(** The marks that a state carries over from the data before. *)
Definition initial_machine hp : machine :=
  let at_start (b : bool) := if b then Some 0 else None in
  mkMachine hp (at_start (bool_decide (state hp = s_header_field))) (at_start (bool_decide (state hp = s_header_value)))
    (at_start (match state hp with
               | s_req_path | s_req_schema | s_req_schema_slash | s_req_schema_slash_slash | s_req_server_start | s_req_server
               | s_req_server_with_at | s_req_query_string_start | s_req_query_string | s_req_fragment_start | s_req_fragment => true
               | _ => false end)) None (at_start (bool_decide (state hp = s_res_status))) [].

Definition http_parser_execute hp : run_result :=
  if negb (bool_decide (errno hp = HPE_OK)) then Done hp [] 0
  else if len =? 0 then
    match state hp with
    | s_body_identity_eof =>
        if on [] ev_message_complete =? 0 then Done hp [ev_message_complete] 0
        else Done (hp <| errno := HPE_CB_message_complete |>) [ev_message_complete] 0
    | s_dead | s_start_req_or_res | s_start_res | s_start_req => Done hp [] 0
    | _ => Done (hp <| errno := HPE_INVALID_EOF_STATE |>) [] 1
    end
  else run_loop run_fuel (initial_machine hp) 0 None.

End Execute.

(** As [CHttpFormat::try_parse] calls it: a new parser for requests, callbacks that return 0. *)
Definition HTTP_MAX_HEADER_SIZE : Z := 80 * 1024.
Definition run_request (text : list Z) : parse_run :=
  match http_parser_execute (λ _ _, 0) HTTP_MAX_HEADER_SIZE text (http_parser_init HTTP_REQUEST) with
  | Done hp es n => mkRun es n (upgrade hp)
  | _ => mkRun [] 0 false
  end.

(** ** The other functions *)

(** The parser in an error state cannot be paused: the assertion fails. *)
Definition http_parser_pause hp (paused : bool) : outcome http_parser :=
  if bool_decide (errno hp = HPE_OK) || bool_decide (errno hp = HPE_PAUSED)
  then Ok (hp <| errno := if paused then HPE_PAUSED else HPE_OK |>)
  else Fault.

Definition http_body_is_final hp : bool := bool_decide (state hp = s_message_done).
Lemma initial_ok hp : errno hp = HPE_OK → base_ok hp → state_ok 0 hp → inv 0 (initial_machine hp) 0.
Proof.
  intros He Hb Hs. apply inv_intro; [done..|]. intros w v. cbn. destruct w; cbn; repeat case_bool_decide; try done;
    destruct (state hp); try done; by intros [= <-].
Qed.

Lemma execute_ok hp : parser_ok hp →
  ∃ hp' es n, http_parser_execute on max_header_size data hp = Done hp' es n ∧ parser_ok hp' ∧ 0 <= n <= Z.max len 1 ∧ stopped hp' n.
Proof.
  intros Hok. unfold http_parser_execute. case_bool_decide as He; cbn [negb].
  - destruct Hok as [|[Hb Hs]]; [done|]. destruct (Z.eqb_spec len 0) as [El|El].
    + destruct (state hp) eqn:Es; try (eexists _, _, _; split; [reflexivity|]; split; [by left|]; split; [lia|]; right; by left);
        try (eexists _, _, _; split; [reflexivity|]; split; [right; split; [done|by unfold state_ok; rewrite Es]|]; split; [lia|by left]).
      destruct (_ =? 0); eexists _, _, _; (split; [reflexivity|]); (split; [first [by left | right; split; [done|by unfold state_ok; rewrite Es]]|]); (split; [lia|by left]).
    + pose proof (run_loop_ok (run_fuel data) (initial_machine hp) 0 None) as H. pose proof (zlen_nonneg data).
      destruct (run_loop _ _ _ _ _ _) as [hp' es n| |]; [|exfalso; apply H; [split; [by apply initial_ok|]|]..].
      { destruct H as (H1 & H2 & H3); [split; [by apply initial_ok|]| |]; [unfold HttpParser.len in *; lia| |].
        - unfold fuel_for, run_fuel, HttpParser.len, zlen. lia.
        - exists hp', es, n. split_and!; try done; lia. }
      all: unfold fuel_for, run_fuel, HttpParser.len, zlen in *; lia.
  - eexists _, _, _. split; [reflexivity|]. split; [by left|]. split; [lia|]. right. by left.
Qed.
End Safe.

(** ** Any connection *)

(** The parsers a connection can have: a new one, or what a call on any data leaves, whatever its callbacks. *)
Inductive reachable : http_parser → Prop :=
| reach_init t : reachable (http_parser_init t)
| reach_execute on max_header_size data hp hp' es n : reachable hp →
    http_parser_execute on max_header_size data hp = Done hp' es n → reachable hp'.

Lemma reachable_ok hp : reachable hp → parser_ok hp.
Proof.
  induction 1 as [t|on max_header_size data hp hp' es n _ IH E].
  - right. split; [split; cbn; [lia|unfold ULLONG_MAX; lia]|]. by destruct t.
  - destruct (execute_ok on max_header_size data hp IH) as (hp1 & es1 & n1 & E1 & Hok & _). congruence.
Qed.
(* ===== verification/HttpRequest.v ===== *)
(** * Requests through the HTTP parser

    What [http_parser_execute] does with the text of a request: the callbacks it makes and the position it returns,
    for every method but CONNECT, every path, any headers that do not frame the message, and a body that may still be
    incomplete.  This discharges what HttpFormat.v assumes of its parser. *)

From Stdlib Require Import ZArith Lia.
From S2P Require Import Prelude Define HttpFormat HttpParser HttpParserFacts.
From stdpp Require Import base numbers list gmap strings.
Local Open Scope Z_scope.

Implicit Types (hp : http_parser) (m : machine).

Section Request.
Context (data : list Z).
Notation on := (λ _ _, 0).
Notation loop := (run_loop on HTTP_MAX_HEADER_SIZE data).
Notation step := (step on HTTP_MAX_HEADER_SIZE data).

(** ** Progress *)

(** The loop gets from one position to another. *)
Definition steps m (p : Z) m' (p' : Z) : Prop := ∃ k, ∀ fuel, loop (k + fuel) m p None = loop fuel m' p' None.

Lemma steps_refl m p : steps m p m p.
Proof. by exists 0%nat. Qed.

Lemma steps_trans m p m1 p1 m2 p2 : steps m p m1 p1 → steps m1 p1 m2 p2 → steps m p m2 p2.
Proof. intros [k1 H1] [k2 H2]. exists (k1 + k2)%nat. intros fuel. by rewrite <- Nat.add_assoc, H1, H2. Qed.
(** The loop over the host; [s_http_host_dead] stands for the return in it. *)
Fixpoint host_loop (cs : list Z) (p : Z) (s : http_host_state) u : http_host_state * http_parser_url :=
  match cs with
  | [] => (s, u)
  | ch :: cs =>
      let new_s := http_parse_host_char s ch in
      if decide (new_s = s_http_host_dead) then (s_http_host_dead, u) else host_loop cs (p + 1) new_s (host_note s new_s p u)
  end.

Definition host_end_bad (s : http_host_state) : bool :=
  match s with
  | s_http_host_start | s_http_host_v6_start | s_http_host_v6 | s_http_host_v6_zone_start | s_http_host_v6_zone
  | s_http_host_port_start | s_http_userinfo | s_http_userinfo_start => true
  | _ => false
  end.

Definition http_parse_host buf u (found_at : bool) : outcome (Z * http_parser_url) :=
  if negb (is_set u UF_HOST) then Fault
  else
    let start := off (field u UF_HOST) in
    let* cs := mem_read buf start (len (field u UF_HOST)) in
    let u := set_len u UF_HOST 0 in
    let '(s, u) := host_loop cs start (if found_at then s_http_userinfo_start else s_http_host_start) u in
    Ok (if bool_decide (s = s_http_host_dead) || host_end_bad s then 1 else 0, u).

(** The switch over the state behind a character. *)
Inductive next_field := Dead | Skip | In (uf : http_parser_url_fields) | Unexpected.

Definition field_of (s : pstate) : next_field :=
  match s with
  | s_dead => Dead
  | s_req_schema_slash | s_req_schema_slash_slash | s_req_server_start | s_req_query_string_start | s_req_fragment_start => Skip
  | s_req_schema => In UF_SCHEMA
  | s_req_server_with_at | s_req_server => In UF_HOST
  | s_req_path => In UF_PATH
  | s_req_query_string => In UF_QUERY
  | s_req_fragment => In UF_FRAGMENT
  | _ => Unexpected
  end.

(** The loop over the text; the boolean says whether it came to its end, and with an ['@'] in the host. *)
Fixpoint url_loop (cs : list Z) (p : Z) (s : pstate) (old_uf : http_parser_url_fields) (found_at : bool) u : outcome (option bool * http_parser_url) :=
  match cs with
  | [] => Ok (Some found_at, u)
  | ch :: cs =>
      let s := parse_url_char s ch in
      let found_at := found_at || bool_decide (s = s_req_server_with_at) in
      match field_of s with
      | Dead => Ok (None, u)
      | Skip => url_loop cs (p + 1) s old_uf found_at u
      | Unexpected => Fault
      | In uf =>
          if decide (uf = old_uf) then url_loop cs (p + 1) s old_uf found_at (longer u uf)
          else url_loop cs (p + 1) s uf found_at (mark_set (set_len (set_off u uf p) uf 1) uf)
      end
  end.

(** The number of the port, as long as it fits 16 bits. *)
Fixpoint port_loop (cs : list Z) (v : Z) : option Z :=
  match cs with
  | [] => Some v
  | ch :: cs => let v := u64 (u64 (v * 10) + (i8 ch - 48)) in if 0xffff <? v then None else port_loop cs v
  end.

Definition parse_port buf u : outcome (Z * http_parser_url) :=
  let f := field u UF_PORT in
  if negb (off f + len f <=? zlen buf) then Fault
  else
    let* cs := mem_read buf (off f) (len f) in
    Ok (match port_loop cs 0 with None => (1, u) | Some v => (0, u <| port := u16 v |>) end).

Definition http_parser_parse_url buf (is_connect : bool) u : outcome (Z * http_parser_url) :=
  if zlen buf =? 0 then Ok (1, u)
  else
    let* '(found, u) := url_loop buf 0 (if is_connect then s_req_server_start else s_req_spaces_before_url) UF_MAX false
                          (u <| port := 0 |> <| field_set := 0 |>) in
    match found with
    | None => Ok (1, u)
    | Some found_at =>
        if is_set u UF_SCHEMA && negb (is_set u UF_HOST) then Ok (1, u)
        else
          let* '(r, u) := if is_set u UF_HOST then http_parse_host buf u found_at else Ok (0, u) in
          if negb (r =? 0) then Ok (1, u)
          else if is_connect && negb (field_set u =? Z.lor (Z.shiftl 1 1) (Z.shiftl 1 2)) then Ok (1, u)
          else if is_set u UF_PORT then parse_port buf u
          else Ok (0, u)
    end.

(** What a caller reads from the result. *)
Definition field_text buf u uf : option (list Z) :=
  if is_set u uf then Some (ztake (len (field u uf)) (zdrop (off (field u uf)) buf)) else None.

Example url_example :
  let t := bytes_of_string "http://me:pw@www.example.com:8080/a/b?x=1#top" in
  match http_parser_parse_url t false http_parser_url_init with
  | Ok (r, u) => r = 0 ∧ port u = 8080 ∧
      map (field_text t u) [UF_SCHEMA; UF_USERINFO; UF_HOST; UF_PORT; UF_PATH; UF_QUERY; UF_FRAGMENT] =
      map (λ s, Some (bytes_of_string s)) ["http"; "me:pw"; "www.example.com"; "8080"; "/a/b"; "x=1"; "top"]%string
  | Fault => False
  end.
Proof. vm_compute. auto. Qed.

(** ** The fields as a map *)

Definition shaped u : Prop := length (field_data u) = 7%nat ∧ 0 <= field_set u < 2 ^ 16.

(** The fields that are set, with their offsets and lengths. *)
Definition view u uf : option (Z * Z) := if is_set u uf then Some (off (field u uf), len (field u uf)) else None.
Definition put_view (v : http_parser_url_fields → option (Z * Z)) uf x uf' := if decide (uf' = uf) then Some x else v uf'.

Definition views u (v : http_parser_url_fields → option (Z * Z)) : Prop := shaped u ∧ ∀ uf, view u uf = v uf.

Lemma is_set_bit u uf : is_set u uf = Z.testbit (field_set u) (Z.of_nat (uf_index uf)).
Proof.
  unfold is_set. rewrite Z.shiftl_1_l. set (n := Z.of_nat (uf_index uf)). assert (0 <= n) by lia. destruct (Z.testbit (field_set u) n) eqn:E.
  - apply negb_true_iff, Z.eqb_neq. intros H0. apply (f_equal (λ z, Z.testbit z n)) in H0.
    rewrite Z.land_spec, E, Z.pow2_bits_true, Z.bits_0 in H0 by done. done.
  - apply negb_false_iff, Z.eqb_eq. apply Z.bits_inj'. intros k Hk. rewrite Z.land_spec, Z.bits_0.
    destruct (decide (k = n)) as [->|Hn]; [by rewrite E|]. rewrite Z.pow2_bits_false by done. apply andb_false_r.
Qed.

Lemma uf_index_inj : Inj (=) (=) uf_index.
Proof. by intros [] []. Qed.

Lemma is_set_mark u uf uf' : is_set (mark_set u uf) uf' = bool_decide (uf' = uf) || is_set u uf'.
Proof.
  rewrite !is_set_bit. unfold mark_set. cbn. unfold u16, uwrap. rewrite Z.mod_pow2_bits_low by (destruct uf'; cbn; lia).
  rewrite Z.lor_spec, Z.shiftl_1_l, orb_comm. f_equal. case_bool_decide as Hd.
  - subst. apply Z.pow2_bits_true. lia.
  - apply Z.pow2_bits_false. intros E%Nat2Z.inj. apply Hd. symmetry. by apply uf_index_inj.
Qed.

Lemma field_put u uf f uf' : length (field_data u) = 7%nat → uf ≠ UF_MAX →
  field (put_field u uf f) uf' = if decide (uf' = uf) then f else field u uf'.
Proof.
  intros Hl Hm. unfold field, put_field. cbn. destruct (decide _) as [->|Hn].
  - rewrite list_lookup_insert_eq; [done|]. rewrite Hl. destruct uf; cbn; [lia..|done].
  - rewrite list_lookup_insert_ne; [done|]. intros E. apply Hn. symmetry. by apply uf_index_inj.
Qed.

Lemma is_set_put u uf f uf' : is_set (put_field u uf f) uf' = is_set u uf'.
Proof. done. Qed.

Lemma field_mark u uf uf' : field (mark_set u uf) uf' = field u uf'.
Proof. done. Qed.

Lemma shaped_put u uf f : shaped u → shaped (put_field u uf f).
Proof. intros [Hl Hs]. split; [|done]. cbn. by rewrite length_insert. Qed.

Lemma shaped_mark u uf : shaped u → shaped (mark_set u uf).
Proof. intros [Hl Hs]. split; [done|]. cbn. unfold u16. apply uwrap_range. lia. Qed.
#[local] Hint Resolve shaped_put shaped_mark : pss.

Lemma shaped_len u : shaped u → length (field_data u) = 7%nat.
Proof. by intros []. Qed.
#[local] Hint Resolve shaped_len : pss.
---
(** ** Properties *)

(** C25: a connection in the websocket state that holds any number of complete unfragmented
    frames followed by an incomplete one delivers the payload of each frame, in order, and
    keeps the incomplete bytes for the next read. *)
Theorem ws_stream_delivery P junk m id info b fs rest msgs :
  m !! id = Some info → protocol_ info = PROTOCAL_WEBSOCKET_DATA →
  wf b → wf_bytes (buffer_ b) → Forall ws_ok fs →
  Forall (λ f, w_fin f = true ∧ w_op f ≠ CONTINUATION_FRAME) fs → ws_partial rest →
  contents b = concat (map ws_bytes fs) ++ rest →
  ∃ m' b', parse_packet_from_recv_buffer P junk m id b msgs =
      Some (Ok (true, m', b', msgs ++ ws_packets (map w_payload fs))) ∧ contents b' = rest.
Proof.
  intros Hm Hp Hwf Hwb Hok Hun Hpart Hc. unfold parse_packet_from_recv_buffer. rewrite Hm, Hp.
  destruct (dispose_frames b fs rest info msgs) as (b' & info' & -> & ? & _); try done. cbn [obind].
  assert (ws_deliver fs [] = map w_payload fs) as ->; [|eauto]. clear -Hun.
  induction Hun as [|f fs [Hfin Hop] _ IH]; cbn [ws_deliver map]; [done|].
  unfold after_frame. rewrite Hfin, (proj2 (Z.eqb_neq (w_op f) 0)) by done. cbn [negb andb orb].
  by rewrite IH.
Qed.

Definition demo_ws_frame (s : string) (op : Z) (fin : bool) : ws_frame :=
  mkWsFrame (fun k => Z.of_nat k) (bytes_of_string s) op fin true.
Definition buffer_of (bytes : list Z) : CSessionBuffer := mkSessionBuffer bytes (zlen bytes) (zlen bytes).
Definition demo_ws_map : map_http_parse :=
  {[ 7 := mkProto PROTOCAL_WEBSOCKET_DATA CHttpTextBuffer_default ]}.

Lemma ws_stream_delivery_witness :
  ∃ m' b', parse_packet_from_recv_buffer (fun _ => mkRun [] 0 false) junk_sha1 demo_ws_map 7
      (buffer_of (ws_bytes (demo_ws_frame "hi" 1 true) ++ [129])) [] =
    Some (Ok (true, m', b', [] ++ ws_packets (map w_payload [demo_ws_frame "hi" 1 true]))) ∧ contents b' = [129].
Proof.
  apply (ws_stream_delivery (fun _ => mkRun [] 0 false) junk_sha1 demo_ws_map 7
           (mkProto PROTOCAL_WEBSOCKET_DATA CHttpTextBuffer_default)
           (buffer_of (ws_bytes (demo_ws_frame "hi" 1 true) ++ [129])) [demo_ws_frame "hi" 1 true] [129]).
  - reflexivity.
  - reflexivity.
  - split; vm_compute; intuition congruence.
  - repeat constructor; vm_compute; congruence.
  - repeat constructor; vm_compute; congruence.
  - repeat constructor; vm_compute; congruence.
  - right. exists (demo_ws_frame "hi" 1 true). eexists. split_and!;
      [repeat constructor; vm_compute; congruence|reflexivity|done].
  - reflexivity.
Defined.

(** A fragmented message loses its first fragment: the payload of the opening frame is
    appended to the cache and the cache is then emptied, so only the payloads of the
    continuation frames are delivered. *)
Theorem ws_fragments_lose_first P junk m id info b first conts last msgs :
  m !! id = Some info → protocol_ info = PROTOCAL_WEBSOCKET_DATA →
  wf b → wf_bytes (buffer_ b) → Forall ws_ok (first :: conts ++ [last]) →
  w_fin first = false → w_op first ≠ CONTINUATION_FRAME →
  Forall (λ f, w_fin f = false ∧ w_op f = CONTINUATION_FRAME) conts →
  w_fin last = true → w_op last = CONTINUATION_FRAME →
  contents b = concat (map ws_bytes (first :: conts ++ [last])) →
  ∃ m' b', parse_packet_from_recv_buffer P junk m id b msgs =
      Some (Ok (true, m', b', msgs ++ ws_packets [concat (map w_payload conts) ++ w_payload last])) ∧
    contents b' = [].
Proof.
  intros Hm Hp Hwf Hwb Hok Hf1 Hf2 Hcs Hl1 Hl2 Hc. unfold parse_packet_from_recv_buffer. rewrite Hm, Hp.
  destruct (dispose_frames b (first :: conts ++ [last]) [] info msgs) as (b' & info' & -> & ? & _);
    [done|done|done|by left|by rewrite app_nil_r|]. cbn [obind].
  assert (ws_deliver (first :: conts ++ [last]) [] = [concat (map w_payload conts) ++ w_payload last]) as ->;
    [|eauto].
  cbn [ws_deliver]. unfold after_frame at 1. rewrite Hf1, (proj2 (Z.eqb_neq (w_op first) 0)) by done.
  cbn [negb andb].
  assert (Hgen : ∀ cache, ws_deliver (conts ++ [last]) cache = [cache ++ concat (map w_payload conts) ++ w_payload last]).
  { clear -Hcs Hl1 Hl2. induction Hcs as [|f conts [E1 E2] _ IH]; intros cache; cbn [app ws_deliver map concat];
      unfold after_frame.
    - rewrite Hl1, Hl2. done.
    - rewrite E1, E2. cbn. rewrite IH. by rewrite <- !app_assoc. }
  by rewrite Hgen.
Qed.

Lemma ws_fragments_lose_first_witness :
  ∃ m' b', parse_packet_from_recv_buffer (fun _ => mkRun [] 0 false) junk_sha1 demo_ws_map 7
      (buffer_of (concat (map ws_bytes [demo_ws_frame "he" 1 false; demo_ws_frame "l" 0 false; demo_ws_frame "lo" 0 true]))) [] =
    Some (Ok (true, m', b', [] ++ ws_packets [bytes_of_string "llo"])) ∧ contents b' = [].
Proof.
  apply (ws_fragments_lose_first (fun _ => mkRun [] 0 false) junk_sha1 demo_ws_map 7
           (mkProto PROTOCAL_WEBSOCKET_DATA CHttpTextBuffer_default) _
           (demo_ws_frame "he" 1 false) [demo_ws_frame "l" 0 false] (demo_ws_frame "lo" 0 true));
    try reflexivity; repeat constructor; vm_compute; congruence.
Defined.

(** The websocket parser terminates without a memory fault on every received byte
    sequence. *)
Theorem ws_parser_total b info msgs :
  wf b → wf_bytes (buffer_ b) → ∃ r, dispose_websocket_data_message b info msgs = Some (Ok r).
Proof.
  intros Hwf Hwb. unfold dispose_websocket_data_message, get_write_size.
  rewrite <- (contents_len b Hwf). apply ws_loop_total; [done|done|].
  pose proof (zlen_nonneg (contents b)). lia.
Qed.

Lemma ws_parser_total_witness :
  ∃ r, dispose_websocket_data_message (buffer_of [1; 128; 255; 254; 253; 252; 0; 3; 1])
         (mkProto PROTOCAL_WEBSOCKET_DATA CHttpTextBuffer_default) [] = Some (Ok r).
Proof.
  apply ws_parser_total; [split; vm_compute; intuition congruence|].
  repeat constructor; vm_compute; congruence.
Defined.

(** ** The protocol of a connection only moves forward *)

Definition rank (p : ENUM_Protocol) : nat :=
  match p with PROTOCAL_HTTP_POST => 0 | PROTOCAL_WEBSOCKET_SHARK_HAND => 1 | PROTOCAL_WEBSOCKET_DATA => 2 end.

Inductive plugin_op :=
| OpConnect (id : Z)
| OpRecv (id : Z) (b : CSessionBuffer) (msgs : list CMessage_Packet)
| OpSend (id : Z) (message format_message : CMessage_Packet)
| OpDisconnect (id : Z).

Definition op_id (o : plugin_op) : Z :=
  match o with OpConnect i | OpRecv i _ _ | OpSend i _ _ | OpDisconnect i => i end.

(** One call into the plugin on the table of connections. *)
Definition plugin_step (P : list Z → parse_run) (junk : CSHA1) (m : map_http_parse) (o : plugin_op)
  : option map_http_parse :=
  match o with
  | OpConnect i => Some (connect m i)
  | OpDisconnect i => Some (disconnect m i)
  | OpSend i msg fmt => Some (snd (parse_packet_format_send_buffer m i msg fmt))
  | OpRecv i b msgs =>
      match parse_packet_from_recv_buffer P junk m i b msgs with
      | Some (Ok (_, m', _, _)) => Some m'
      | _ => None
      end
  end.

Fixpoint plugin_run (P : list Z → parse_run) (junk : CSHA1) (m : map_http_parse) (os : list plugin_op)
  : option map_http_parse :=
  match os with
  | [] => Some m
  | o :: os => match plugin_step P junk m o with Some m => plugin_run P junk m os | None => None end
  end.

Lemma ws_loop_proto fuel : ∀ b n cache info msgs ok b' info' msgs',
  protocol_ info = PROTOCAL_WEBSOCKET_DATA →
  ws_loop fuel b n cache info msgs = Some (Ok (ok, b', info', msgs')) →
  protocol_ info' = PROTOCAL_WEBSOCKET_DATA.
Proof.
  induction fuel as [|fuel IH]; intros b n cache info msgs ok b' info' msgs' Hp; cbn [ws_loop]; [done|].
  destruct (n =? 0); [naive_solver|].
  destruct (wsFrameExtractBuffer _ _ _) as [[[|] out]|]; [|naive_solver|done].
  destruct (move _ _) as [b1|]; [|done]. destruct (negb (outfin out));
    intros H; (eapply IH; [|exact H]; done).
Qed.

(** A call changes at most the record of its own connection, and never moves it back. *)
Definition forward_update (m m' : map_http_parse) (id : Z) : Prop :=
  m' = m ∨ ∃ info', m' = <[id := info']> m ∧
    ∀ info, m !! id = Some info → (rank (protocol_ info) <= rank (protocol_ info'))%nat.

* _Task to carry out_: Repeat exactly the lines above from the one with "(** The marks" up to and including the one with "s_req_server_start | s_req_server". No other line belongs in the reply.

* _Written answer_:
(** The marks that a state carries over from the data before. *)
Definition initial_machine hp : machine :=
  let at_start (b : bool) := if b then Some 0 else None in
  mkMachine hp (at_start (bool_decide (state hp = s_header_field))) (at_start (bool_decide (state hp = s_header_value)))
    (at_start (match state hp with
               | s_req_path | s_req_schema | s_req_schema_slash | s_req_schema_slash_slash | s_req_server_start | s_req_server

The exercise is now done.